Electrocardiographic safety evaluation of dihydroartemisinin piperaquine in the treatment of uncomplicated falciparum malaria.

Mytton OT Ashley EA Peto L Price RN La Y Hae R Singhasivanon P White NJ Nosten F
The American journal of tropical medicine and hygiene 2007 Sep ; 77(3); 447-50. doi: . Epub 2007 11 05

Abstract

Dihydroartemisinin-piperaquine (DP) could become a leading fixed combination malaria treatment worldwide. Although there is accumulating evidence of efficacy and safety from clinical trials, data on cardiotoxicity are limited. In two randomized controlled trials in Thailand, 56 patients had ECGs performed before treatment, 4 hours after the first dose, and 4 hours after the last dose.
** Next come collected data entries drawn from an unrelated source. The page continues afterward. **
(* ===================================================================== *)
(** ** A failing utility *)
(* ===================================================================== *)

Section FailedTool.
Context `{Python}.

(** C8, amended. When the metadata command exits with a non-zero
    status, acquisition for the identifier ends there: the output file is
    not read, no icon is requested, no file is written and no record is
    appended.  Unless fetching the utility ended the process, the function
    returns normally and its last effects are the command and the printed
    error. *)
Theorem failed_tool_ends_acquisition w dir app nm s status :
  connected w = false ->
  subprocess_run w (app_info_command (os_path_join dir ["steamcmd.exe"]) app)
    = Returns status ->
  status <> 0 ->
  let cmd := app_info_command (os_path_join dir ["steamcmd.exe"]) app in
  let o := fetch_icon_by_app_id w dir app nm s in
  let s' := state_of o in
  (EvReadLines output_file ∉ emitted s s') /\
  appended s s' = [] /\
  files s' = files s /\
  (forall stem, EvHttpGet (icon_url app stem) ∉ emitted s s') /\
  ((exists c, o = Exit c s') \/
   (o = Ret tt s' /\
    exists earlier,
      emitted s s' =
        earlier ++ [EvRun cmd;
                    EvPrint ("Error: Command '" +:+ cmd
                               +:+ "' returned non-zero exit status "
                               +:+ pretty status +:+ ".")])).
Proof.
  intros Hc Hrun Hst cmd o s'.
  set (hello := EvPrint
    "[FAST] Not connected to Steam. Will use SteamCMD to get the app info").
  assert (Ho : exists evs1, Forall (setup_event steamcmd_zip_url) evs1 /\
            ((exists c, o = Exit c (mkState (failed_icons s) (files s)
                                     (trace s ++ hello :: evs1))) \/
             o = Ret tt (mkState (failed_icons s) (files s)
                    (trace s ++ hello :: evs1 ++
                       [EvRun cmd;
                        EvPrint ("Error: Command '" +:+ cmd
                                   +:+ "' returned non-zero exit status "
                                   +:+ pretty status +:+ ".")])))).
  { subst o cmd. unfold fetch_icon_by_app_id. rewrite Hc. unfold fallback_path.
    unfold mbind, M_bind, bind, print, emit. simpl. fold hello.
    set (s0 := mkState (failed_icons s) (files s) (trace s ++ [hello])).
    pose proof (ensure_steamcmd_only w dir (os_path_join dir ["steamcmd.exe"]) s0) as He.
    destruct (ensure_steamcmd_outcome w dir (os_path_join dir ["steamcmd.exe"]) s0)
      as (s1 & [Hens|(c & Hens)]);
      rewrite Hens in He |- *; simpl in He |- *;
      destruct He as (evs1 & recs1 & Ht1 & Hf1 & He1 & Hr1%no_record_nil & Hw1);
      subst recs1; specialize (Hw1 eq_refl);
      destruct s1 as [f1 fl1 t1]; simpl in Ht1, Hf1, Hw1;
      rewrite app_nil_r in Hf1; subst f1 fl1 t1; exists evs1; (split; [assumption|]).
    - right. unfold fallback_try_block, run_checked. run_step. rewrite Hrun. simpl.
      apply Z.eqb_neq in Hst. rewrite Hst. simpl. now rewrite <- !app_assoc.
    - left. exists c. now rewrite <- app_assoc. }
  destruct Ho as (evs1 & He1 & [(c & Ho)|Ho]); subst s'; rewrite Ho;
    unfold emitted, appended; simpl; rewrite drop_app_length, drop_ge by lia;
    repeat split.
  - rewrite elem_of_cons. intros [Hin|Hin]; [discriminate|].
    eapply setup_not_read; eauto.
  - intros stem. rewrite elem_of_cons. intros [Hin|Hin]; [discriminate|].
    eapply setup_not_icon; eauto.
  - left. eauto.
  - rewrite elem_of_cons, elem_of_app. intros [Hin|[Hin|Hin]]; [discriminate| |].
    + eapply setup_not_read; eauto.
    + apply list_elem_of_In in Hin. simpl in Hin. intuition discriminate.
  - intros stem. rewrite elem_of_cons, elem_of_app.
    intros [Hin|[Hin|Hin]]; [discriminate| |].
    + eapply setup_not_icon; eauto.
    + apply list_elem_of_In in Hin. simpl in Hin. intuition discriminate.
  - right. split; [reflexivity|]. exists (hello :: evs1). reflexivity.
Qed.
End FailedTool.


(** C8, as stated, fails: SteamCMD exits with status 1 and leaves a usable
    line in the output file, yet the file is not read, nothing is
    downloaded and no record is appended. *)
Lemma failed_tool_output_is_not_read :
  let w := Sample.offline 1 [Sample.key_value_line "clienticon" "abc"]
             (Sample.cdn 200 []) in
  let s' := state_of (fetch_icon_by_app_id (H:=Sample.ntpath) w Sample.steam_dir
                        "730" EmptyString (initial ∅)) in
  subprocess_run w (app_info_command "C:\Steam\steamcmd.exe" "730") = Returns 1 /\
  readlines w output_file = Returns [Sample.key_value_line "clienticon" "abc"] /\
  (EvReadLines output_file ∉ trace s') /\
  (EvHttpGet (icon_url "730" "abc") ∉ trace s') /\
  failed_icons s' = [] /\
  files s' = ∅.
Proof.
  intros w s'. split; [reflexivity|]. split; [reflexivity|].
  split; [in_list|]. split; [in_list|]. split; reflexivity.
Qed.

Lemma failed_tool_ends_acquisition_witness :
  let w := Sample.offline 1 [Sample.key_value_line "clienticon" "abc"]
             (Sample.cdn 200 []) in
  let o := fetch_icon_by_app_id (H:=Sample.ntpath) w Sample.steam_dir
             "730" EmptyString (initial ∅) in
  connected w = false /\
  (EvReadLines output_file ∉ emitted (initial ∅) (state_of o)) /\
  appended (initial ∅) (state_of o) = [] /\
  files (state_of o) = ∅.
Proof.
  intros w o. split; [reflexivity|].
  destruct (failed_tool_ends_acquisition (H:=Sample.ntpath) w Sample.steam_dir "730"
              EmptyString (initial ∅) 1 eq_refl eq_refl ltac:(discriminate))
    as (Hread & Happ & Hfiles & _).
  repeat split; assumption.
Defined.

(* ===================================================================== *)
(** ** Repeating an acquisition *)
(* ===================================================================== *)





Lemma quiet_of_print app e : print_event e -> quiet_event app e.
Proof. destruct e; simpl; try tauto. intros _ stem. discriminate. Qed.


Section Idempotent.
Context `{Python}.
Variables (w : World) (dir app : string).





Lemma try_Exception_grows {A} PE PR wr (body : M A) (h : Exn -> M A) s :
  (forall e, only PE PR wr (h e)) ->
  grows PE PR wr (state_of (body s))
    (state_of (try_except body (except_Exception h) s)).
Proof.
  intros Hh. unfold try_except, except_Exception.
  destruct (body s) as [x s1|e s1|c s1]; simpl; try apply grows_refl.
  apply Hh.
Qed.







End Idempotent.



(* ===================================================================== *)
(** ** The report at the end of a run *)
(* ===================================================================== *)


Lemma for_each_print {A} (f : A -> string) l i s :
  for_each (fun _ x => print (f x)) i l s =
  Ret tt (mkState (failed_icons s) (files s)
            (trace s ++ map (fun x => EvPrint (f x)) l)).
Proof.
  revert i s. induction l as [|x l IH]; intros i s; simpl.
  - rewrite app_nil_r. now destruct s.
  - unfold mbind, M_bind, bind, print, emit. rewrite IH. simpl.
    now rewrite <- app_assoc.
Qed.

Section Report.
Context `{Python}.




End Report.


(* ===================================================================== *)
(** ** What is caught and what is not *)
(* ===================================================================== *)

Ltac case_step :=
  match goal with
  | |- context [match ?x with _ => _ end] =>
      lazymatch x with
      | context [match _ with _ => _ end] => fail
      | _ => destruct x eqn:?; simpl
      end
  end.

Section Caught.
Context `{Python}.

(** On the fast path every exception is caught: with a connected
    session [fetch_icon_by_app_id] returns normally, whatever the session
    and the network answer. *)
Lemma fast_path_returns w dir app nm s :
  connected w = true ->
  exists s', fetch_icon_by_app_id w dir app nm s = Ret tt s'.
Proof.
  intros Hc. unfold fetch_icon_by_app_id, fast_path, download_icon. rewrite Hc.
  run_step. repeat case_step; eauto.
Qed.

(** [download_and_extract] swallows every error of the download and of
    the archive: in a writeable directory it always returns normally. *)
Lemma download_and_extract_returns w url path s :
  os_path_isdir w path = true -> os_access_W_OK w path = true ->
  exists s', download_and_extract w url path s = Ret tt s'.
Proof.
  intros Hd Ha. unfold download_and_extract. rewrite Hd, Ha. simpl.
  unfold or_except, except_class. run_step.
  repeat case_step; repeat match goal with u : unit |- _ => destruct u end; eauto.
Qed.

(** So the handler of [fetch_icon_by_app_id] that exits is out of reach
    of a failed download or a bad archive: when the directory is writeable
    and the shell reports a status, fetching SteamCMD never ends the run. *)
Lemma ensure_steamcmd_returns w dir exe s :
  os_path_isdir w dir = true -> os_access_W_OK w dir = true ->
  (forall cmd, exists status, subprocess_run w cmd = Returns status) ->
  exists s', ensure_steamcmd w dir exe s = Ret tt s'.
Proof.
  intros Hd Ha Hsh. unfold ensure_steamcmd.
  destruct (negb (os_path_exists w exe)); [|unfold print, emit; eauto].
  unfold mbind, M_bind, bind, print at 1 2, emit at 1 2. simpl.
  unfold try_except at 1, mbind, M_bind, bind.
  match goal with |- context [download_and_extract w ?u dir ?s0] =>
    destruct (download_and_extract_returns w u dir s0 Hd Ha) as (s1 & ->) end.
  unfold run_checked.
  match goal with |- context [subprocess_run w ?c] =>
    destruct (Hsh c) as (status & Hrun) end.
  unfold except_class. run_step. rewrite Hrun. simpl.
  destruct (status =? 0); simpl; eauto.
Qed.

End Caught.

(* ===================================================================== *)
(** ** The batch loop *)
(* ===================================================================== *)

Lemma state_of_bind {A B} (m : M A) (k : A -> M B) s :
  state_of ((m ≫= k) s) =
  match m s with
  | Ret a s1 => state_of (k a s1)
  | Raise _ s1 | Exit _ s1 => s1
  end.
Proof. unfold mbind, M_bind, bind. now destruct (m s). Qed.

Lemma mode_is_token token (app_ids : list string) :
  existsb (String.eqb token) app_ids && (length app_ids =? 1)%nat = true ->
  app_ids = [token].
Proof.
  destruct app_ids as [|a [|b l]]; simpl; try (rewrite andb_false_r; discriminate).
  - discriminate.
  - rewrite orb_false_r, andb_true_r. now intros ->%String.eqb_eq.
Qed.

Section Batch.
Context `{Python}.

Lemma process_app_id_only h steam_path games i app_id :
  only any_event (fun r => appid r = app_id /\ app_id <> redistributables) true
    (process_app_id h steam_path games i app_id).
Proof.
  unfold process_app_id.
  destruct (String.eqb_spec app_id redistributables) as [->|Hne]; [footprint|].
  destruct (find _ games) as [game|] eqn:Hfind.
  - apply find_some in Hfind as [_ Heq%String.eqb_eq].
    eapply only_weaken; [| | |apply fetch_icon_by_app_id_only]; [easy| |easy].
    intros r [Hr _]. split; congruence.
  - apply only_bind; [footprint|intros _].
    eapply only_weaken; [| | |apply fetch_icon_by_app_id_only]; [easy| |easy].
    intros r [Hr _]. split; congruence.
Qed.
(* ===== verification/Wire.v ===== *)
(** * The wire format (crates/common/wire)

    [Encoder] and [Decoder] of encode.rs and decode.rs, the primitive
    encodings, CompactSize integers, length-prefixed vectors and lists, and
    the errors of error.rs.  The traits [BitcoinEncode] / [BitcoinDecode]
    become a pair of functions per type; the class [WireCodec] states what
    every such pair promises to the types built on top of it (round trip and
    non-emptiness), [WireCanonical] adds that the decoder accepts nothing but
    what the encoder writes. *)

From S2P Require Import Prelude.

(** ** Errors *)

Inductive DecodeError : Type :=
  | BufferTooShort (field : string) (needed available : nat)
  | TruncatedVarint (field : string)
  | NonCanonicalVarint (field : string) (value : Z) (encoded_len : nat)
  | AllocationTooLarge (field : string) (len limit : Z)
  | InvalidUtf8 (field : string)
  | TrailingBytes (context : string) (remaining : nat)
  | InvalidValue (field : string) (value : Z)
  | CustomError (msg : string).

Definition with_field (e : DecodeError) (field : string) : DecodeError :=
  match e with
  | BufferTooShort _ needed available => BufferTooShort field needed available
  | TruncatedVarint _ => TruncatedVarint field
  | NonCanonicalVarint _ value encoded_len => NonCanonicalVarint field value encoded_len
  | AllocationTooLarge _ len limit => AllocationTooLarge field len limit
  | InvalidUtf8 _ => InvalidUtf8 field
  | InvalidValue _ value => InvalidValue field value
  | other => other
  end.

(** ** Constants *)

Definition MAX_MESSAGE_SIZE : Z := 4 * 1024 * 1024.
Definition MAX_WIRE_ALLOCATION : Z := MAX_MESSAGE_SIZE.
(** [usize::MAX] on a 64-bit target *)
Definition USIZE_MAX : Z := U64_MAX.

(** ** Encoder *)

Record Encoder : Type := mkEncoder { buf : bytes }.

Definition Encoder_new : Encoder := mkEncoder [].
Definition finish_enc (e : Encoder) : bytes := buf e.
Definition push_bytes (v : bytes) (e : Encoder) : Encoder := mkEncoder (buf e ++ v).
Definition push_u8 (v : Z) (e : Encoder) : Encoder := mkEncoder (buf e ++ [v]).

(** [BitcoinEncode::encode] and [BitcoinDecode::decode] of a type [T]. *)
Abbreviation encoder_of T := (T -> Encoder -> Encoder).

Definition encode_u8 : encoder_of Z := fun v e => push_u8 v e.
Definition encode_u32 : encoder_of Z := fun v e => push_bytes (le_bytes 4 v) e.
Definition encode_u64 : encoder_of Z := fun v e => push_bytes (le_bytes 8 v) e.
Definition encode_i32 : encoder_of Z := fun v e => push_bytes (le_bytes 4 v) e.
Definition encode_i64 : encoder_of Z := fun v e => push_bytes (le_bytes 8 v) e.
Definition encode_bool : encoder_of bool := fun v e => push_u8 (if v then 1 else 0) e.
(** [[u8]] and [[u8; N]]: raw bytes, no length prefix *)
Definition encode_array : encoder_of bytes := fun v e => push_bytes v e.
Definition encode_U16BE : encoder_of Z := fun v e => push_bytes (be_bytes 2 v) e.

Definition encode_VarInt : encoder_of Z := fun n e =>
  if n <=? 0xFC then push_u8 (wrap_u 8 n) e
  else if n <=? 0xFFFF then push_bytes (le_bytes 2 (wrap_u 16 n)) (push_u8 0xFD e)
  else if n <=? 0xFFFFFFFF then push_bytes (le_bytes 4 (wrap_u 32 n)) (push_u8 0xFE e)
  else push_bytes (le_bytes 8 n) (push_u8 0xFF e).

(** [VarInt::serialized_size] *)
Definition VarInt_serialized_size (n : Z) : nat :=
  if n <=? 0xFC then 1
  else if n <=? 0xFFFF then 3
  else if n <=? 0xFFFFFFFF then 5
  else 9.

Definition encode_VarBytes : encoder_of bytes := fun v e =>
  push_bytes v (encode_VarInt (Z.of_nat (length v)) e).
(** [Vec<u8>] *)
Definition encode_Vec_u8 : encoder_of bytes := encode_VarBytes.
(** A Rust [str] is its UTF-8 bytes. *)
Definition encode_VarStr : encoder_of bytes := fun v e =>
  push_bytes v (encode_VarInt (Z.of_nat (length v)) e).

Definition encode_VarList {T} (enc : encoder_of T) : encoder_of (list T) := fun l e =>
  fold_left (fun e item => enc item e) l (encode_VarInt (Z.of_nat (length l)) e).

Definition serialize {T} (enc : encoder_of T) (value : T) : bytes :=
  finish_enc (enc value Encoder_new).

(** ** Decoder *)

Record Decoder : Type := mkDecoder { dec_data : bytes; dec_pos : nat }.
Abbreviation decoder_of T := (Decoder -> result (T * Decoder) DecodeError).

Definition Decoder_new (payload : bytes) : Decoder := mkDecoder payload 0.

Definition remaining (d : Decoder) : nat := (length (dec_data d) - dec_pos d)%nat.

Definition is_done (d : Decoder) : bool := Nat.eqb (dec_pos d) (length (dec_data d)).

Definition finish (d : Decoder) (context : string) : result unit DecodeError :=
  if is_done d then Ok tt else Err (TrailingBytes context (remaining d)).

Definition require (d : Decoder) (n : nat) (field : string) : result unit DecodeError :=
  if (remaining d <? n)%nat
  then Err (BufferTooShort field (dec_pos d + n) (length (dec_data d)))
  else Ok tt.

Definition advance (d : Decoder) (n : nat) : Decoder := mkDecoder (dec_data d) (dec_pos d + n).

Definition peek_u8 (d : Decoder) (field : string) : result Z DecodeError :=
  let? _ := require d 1 field in Ok (idx (dec_data d) (dec_pos d)).

(** [read_bytes]; [read_array::<N>] is the same with a constant length. *)
Definition read_bytes (n : nat) (field : string) : decoder_of bytes := fun d =>
  let? _ := require d n field in
  Ok (slice (dec_data d) (dec_pos d) (dec_pos d + n), advance d n).
Definition read_array (n : nat) (field : string) : decoder_of bytes := read_bytes n field.

Definition read_u8 (field : string) : decoder_of Z := fun d =>
  let? _ := require d 1 field in
  Ok (idx (dec_data d) (dec_pos d), advance d 1).

(** The fixed-width integer readers share one shape: take [n] bytes, convert. *)
Definition read_int (n : nat) (conv : bytes -> Z) (field : string) : decoder_of Z := fun d =>
  let? _ := require d n field in
  Ok (conv (slice (dec_data d) (dec_pos d) (dec_pos d + n)), advance d n).
Definition read_u16_le := read_int 2 of_le.
Definition read_u32_le := read_int 4 of_le.
Definition read_u64_le := read_int 8 of_le.
Definition read_i32_le := read_int 4 (of_le_signed 32).
Definition read_i64_le := read_int 8 (of_le_signed 64).
Definition read_u16_be := read_int 2 of_be.

Definition read_bool (field : string) : decoder_of bool := fun d =>
  let? _ := require d 1 field in
  Ok (negb (idx (dec_data d) (dec_pos d) =? 0), advance d 1).

Definition read_varint_raw (b : bytes) (field : string) : result (Z * nat) DecodeError :=
  match b with
  | [] => Err (TruncatedVarint field)
  | n :: _ =>
    if n <=? 0xFC then Ok (n, 1%nat)
    else if n =? 0xFD then
      if (length b <? 3)%nat then Err (TruncatedVarint field)
      else let value := of_le (slice b 1 3) in
           if value <? 0xFD then Err (NonCanonicalVarint field value 3) else Ok (value, 3%nat)
    else if n =? 0xFE then
      if (length b <? 5)%nat then Err (TruncatedVarint field)
      else let value := of_le (slice b 1 5) in
           if value <? 0x10000 then Err (NonCanonicalVarint field value 5) else Ok (value, 5%nat)
    else
      if (length b <? 9)%nat then Err (TruncatedVarint field)
      else let value := of_le (slice b 1 9) in
           if value <? 0x100000000 then Err (NonCanonicalVarint field value 9) else Ok (value, 9%nat)
  end.

Definition ensure_allocation_len (field : string) (len : Z) : result unit DecodeError :=
  if (MAX_WIRE_ALLOCATION <? len) || (USIZE_MAX <? len)
  then Err (AllocationTooLarge field len MAX_WIRE_ALLOCATION)
  else Ok tt.

Definition read_varint (field : string) : decoder_of Z := fun d =>
  let? '(v, consumed) := read_varint_raw (drop (dec_pos d) (dec_data d)) field in
  Ok (v, advance d consumed).

Definition read_varbytes (label : string) : decoder_of bytes := fun d =>
  let? '(len, d) := read_varint label d in
  let? _ := ensure_allocation_len label len in
  read_bytes (Z.to_nat len) label d.

(** The [for _ in 0..count] loop of [read_var_list]. *)
Fixpoint read_items {T} (dec : decoder_of T) (count : nat) (d : Decoder)
    : result (list T * Decoder) DecodeError :=
  match count with
  | O => Ok ([], d)
  | S count =>
    let? '(item, d) := dec d in
    let? '(items, d) := read_items dec count d in
    Ok (item :: items, d)
  end.

Definition read_var_list {T} (dec : decoder_of T) (label : string) : decoder_of (list T) := fun d =>
  let? '(count, d) := read_varint label d in
  let? _ := ensure_allocation_len label count in
  if Z.of_nat (remaining d) <? count
  then Err (AllocationTooLarge label count (Z.of_nat (remaining d)))
  else read_items dec (Z.to_nat count) d.

(** [std::str::from_utf8]: the well-formed byte sequences of Unicode table 3-7. *)
Definition is_cont (b : Z) : bool := (0x80 <=? b) && (b <=? 0xBF).
Fixpoint utf8_valid (l : bytes) : bool :=
  match l with
  | [] => true
  | a :: l1 =>
    if a <=? 0x7F then utf8_valid l1
    else if (0xC2 <=? a) && (a <=? 0xDF) then
      match l1 with b :: l2 => is_cont b && utf8_valid l2 | _ => false end
    else if (0xE0 <=? a) && (a <=? 0xEF) then
      match l1 with
      | b :: c :: l3 =>
        let lo := if a =? 0xE0 then 0xA0 else 0x80 in
        let hi := if a =? 0xED then 0x9F else 0xBF in
        (lo <=? b) && (b <=? hi) && is_cont c && utf8_valid l3
      | _ => false
      end
    else if (0xF0 <=? a) && (a <=? 0xF4) then
      match l1 with
      | b :: c :: e :: l4 =>
        let lo := if a =? 0xF0 then 0x90 else 0x80 in
        let hi := if a =? 0xF4 then 0x8F else 0xBF in
        (lo <=? b) && (b <=? hi) && is_cont c && is_cont e && utf8_valid l4
      | _ => false
      end
    else false
  end.

Definition read_var_str (field : string) : decoder_of bytes := fun d =>
  let? '(len, consumed) := read_varint_raw (drop (dec_pos d) (dec_data d)) field in
  let d := advance d consumed in
  let? _ := ensure_allocation_len field len in
  let len := Z.to_nat len in
  let? _ := require d len field in
  let s := slice (dec_data d) (dec_pos d) (dec_pos d + len) in
  if utf8_valid s then Ok (s, advance d len) else Err (InvalidUtf8 field).
(* ===== verification/Transaction.v ===== *)
(** * Amounts, scripts, transactions, coins (crates/common/types)

    amount.rs, script.rs (the byte buffer), transaction.rs, coin.rs, undo.rs
    and flat_file_pos.rs: the data, their arithmetic and their wire codecs. *)

From S2P Require Import Prelude Wire Hash.

(** ** Amounts (amount.rs) *)

Definition COIN : Z := 100000000.
Definition MAX_MONEY : Z := 21000000 * COIN.

(** [Amount] is a newtype over [u64]. *)
Abbreviation Amount := Z (only parsing).

Inductive AmountError : Type :=
  | ExceedsMaxMoney (sats : Z)
  | WouldBeNegative (minuend subtrahend : Z)
  | AmountOverflow.

Definition Amount_from_sat (sats : Z) : result Amount AmountError :=
  if MAX_MONEY <? sats then Err (ExceedsMaxMoney sats) else Ok sats.

Definition option_filter {A} (p : A -> bool) (o : option A) : option A :=
  match o with Some a => if p a then Some a else None | None => None end.

Definition Amount_checked_add (a b : Amount) : option Amount :=
  option_filter (fun v => v <=? MAX_MONEY) (checked_add_u U64_MAX a b).
Definition Amount_checked_sub (a b : Amount) : option Amount := checked_sub_u a b.
Definition Amount_checked_mul (a : Amount) (factor : Z) : option Amount :=
  option_filter (fun v => v <=? MAX_MONEY) (checked_mul_u U64_MAX a factor).
Definition Amount_is_valid (a : Amount) : bool := a <=? MAX_MONEY.

(** The documented range of [Amount]. *)
Definition amount_range (a : Amount) : Prop := 0 <= a <= MAX_MONEY.

Definition encode_Amount : encoder_of Amount := encode_u64.
Definition decode_Amount : decoder_of Amount := decode_u64.

(** ** Scripts (script.rs) *)

Abbreviation ScriptBuf := bytes (only parsing).
Definition encode_ScriptBuf : encoder_of ScriptBuf := encode_VarBytes.
Definition decode_ScriptBuf : decoder_of ScriptBuf := read_varbytes "ScriptBuf".

(** ** Transactions (transaction.rs) *)

Record OutPoint : Type := mkOutPoint { op_txid : Txid; op_vout : Z }.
The mean (95% CI) changes in QTc interval (Bazett's correction) were 2 (-6 to 9) ms and 14 (7 to 21) ms, respectively. These small changes on the third day of treatment are similar to those observed elsewhere in the convalescent phase following antimalarial treatment with drugs known to have no cardiac effects and are therefore likely to result from recovery from acute malaria and not the treatment given. At therapeutic doses, DP does not have clinically significant effects on the electrocardiogram.